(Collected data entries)
****************

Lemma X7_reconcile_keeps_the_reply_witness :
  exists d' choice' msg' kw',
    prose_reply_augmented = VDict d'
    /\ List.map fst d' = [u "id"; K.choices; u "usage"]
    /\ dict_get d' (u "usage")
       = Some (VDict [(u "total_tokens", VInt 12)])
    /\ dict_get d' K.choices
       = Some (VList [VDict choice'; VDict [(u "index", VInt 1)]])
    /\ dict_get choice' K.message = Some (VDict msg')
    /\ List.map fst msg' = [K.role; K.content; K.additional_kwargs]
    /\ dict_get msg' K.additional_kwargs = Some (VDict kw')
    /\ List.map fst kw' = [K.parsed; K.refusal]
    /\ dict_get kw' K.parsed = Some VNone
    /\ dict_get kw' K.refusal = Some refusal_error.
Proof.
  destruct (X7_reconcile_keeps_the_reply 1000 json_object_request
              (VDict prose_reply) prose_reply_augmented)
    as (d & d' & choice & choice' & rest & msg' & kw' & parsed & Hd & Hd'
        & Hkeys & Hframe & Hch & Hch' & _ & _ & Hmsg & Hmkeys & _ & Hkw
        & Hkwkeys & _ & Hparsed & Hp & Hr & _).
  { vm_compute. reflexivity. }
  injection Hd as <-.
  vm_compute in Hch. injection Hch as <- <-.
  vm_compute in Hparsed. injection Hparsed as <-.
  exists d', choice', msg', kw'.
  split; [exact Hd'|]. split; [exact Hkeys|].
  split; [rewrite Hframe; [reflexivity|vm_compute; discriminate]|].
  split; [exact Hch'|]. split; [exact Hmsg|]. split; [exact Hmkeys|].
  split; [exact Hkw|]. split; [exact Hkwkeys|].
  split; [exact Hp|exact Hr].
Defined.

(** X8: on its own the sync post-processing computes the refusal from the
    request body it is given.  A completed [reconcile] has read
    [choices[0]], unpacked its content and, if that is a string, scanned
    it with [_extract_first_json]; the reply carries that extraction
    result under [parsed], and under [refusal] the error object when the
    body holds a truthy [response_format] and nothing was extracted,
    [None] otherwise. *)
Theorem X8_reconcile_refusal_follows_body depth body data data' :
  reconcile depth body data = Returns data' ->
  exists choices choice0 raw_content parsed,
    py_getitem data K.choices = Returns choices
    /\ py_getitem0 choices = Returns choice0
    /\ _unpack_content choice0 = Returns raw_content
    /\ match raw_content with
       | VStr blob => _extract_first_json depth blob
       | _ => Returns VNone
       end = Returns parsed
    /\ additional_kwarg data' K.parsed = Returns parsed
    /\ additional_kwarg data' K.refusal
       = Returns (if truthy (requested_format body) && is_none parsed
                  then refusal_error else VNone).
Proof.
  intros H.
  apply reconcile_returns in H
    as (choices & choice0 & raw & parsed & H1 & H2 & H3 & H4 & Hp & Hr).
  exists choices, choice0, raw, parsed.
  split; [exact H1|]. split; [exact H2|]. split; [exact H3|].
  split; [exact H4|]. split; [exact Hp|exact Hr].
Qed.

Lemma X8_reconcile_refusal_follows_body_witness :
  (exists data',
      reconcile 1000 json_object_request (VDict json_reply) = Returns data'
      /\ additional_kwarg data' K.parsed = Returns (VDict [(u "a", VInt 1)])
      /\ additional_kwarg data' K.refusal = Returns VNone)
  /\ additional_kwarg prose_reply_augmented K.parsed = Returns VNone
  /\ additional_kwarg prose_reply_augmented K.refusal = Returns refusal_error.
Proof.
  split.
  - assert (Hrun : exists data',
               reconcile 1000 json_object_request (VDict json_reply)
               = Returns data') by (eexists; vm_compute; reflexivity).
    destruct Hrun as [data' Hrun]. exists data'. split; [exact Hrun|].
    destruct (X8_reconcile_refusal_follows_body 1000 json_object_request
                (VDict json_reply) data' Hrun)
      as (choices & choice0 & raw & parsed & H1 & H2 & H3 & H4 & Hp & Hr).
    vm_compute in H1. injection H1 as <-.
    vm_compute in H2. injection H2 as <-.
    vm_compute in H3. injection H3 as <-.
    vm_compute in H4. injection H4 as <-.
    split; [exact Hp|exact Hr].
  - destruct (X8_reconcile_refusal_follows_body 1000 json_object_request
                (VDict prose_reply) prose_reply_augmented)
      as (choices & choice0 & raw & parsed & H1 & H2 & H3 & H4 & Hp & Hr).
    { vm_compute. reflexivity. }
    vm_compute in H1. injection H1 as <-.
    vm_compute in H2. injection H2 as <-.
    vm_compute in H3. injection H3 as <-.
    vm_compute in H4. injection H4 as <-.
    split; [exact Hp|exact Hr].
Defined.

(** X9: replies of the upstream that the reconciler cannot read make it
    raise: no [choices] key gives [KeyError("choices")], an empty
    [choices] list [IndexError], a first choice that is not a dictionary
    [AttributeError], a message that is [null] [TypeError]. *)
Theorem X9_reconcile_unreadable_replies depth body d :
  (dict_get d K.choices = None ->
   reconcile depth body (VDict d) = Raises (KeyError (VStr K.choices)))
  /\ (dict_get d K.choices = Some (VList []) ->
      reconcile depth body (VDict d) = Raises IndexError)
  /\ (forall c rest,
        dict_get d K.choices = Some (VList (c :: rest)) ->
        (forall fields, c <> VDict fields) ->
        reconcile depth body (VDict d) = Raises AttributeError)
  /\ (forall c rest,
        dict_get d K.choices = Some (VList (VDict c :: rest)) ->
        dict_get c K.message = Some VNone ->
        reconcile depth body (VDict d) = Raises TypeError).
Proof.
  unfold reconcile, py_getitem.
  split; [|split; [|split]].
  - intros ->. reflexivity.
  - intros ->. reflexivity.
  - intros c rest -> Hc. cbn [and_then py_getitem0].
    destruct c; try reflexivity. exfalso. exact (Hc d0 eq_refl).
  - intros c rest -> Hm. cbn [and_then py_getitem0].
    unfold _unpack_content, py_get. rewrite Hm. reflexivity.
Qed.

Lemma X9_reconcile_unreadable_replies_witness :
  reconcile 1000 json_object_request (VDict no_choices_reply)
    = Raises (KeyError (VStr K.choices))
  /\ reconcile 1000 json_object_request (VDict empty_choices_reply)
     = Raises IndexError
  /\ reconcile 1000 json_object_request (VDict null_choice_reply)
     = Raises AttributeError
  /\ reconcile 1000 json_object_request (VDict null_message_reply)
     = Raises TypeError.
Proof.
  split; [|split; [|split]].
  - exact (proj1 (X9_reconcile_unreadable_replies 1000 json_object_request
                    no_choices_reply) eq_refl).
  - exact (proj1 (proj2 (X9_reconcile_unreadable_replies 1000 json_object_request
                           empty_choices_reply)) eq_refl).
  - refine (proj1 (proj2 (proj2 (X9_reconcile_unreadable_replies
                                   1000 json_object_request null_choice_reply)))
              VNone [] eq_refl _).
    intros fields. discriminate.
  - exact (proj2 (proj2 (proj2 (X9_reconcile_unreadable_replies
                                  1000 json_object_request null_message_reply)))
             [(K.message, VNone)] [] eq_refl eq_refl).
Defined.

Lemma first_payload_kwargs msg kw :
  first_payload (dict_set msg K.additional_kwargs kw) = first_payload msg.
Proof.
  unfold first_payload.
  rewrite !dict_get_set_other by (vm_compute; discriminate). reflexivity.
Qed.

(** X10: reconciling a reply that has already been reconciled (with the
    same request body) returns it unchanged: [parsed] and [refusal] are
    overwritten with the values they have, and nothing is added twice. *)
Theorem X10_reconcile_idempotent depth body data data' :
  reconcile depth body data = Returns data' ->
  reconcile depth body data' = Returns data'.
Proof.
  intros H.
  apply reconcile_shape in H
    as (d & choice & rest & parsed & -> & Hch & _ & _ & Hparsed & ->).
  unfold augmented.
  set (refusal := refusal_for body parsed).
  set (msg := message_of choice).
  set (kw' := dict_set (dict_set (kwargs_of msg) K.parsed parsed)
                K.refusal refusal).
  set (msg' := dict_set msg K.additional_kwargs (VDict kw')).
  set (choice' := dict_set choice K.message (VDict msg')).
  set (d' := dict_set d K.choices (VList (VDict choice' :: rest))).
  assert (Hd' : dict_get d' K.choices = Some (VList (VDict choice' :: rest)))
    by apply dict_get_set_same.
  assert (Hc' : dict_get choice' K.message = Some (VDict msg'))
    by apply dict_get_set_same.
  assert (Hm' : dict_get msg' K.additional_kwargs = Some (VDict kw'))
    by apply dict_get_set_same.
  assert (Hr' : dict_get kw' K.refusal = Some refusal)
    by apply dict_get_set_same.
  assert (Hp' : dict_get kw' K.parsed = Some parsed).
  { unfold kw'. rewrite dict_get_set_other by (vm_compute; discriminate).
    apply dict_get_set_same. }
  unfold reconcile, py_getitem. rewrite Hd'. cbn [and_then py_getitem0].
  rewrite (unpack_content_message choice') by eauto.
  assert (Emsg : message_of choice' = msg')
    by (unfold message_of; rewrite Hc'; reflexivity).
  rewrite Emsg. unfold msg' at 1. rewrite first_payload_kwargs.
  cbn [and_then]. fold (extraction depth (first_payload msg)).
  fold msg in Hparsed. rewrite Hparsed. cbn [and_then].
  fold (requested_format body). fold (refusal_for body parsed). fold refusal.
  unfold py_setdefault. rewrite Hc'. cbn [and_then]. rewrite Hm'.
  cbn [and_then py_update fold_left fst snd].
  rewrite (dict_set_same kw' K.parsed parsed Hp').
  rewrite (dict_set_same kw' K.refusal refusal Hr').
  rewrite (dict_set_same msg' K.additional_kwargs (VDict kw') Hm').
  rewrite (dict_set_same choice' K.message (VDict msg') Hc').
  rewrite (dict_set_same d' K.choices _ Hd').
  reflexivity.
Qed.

****************

* _EXERCISE AIM_:
Using the data above, transcribe the lines that run from the line with "empty_choices_reply)) eq_refl)." to the line with "- exact (proj2", both ends kept, and output nothing else.

* _YOUR SOLUTION_:
                           empty_choices_reply)) eq_refl).
  - refine (proj1 (proj2 (proj2 (X9_reconcile_unreadable_replies
                                   1000 json_object_request null_choice_reply)))
              VNone [] eq_refl _).
    intros fields. discriminate.
  - exact (proj2 (proj2 (proj2 (X9_reconcile_unreadable_replies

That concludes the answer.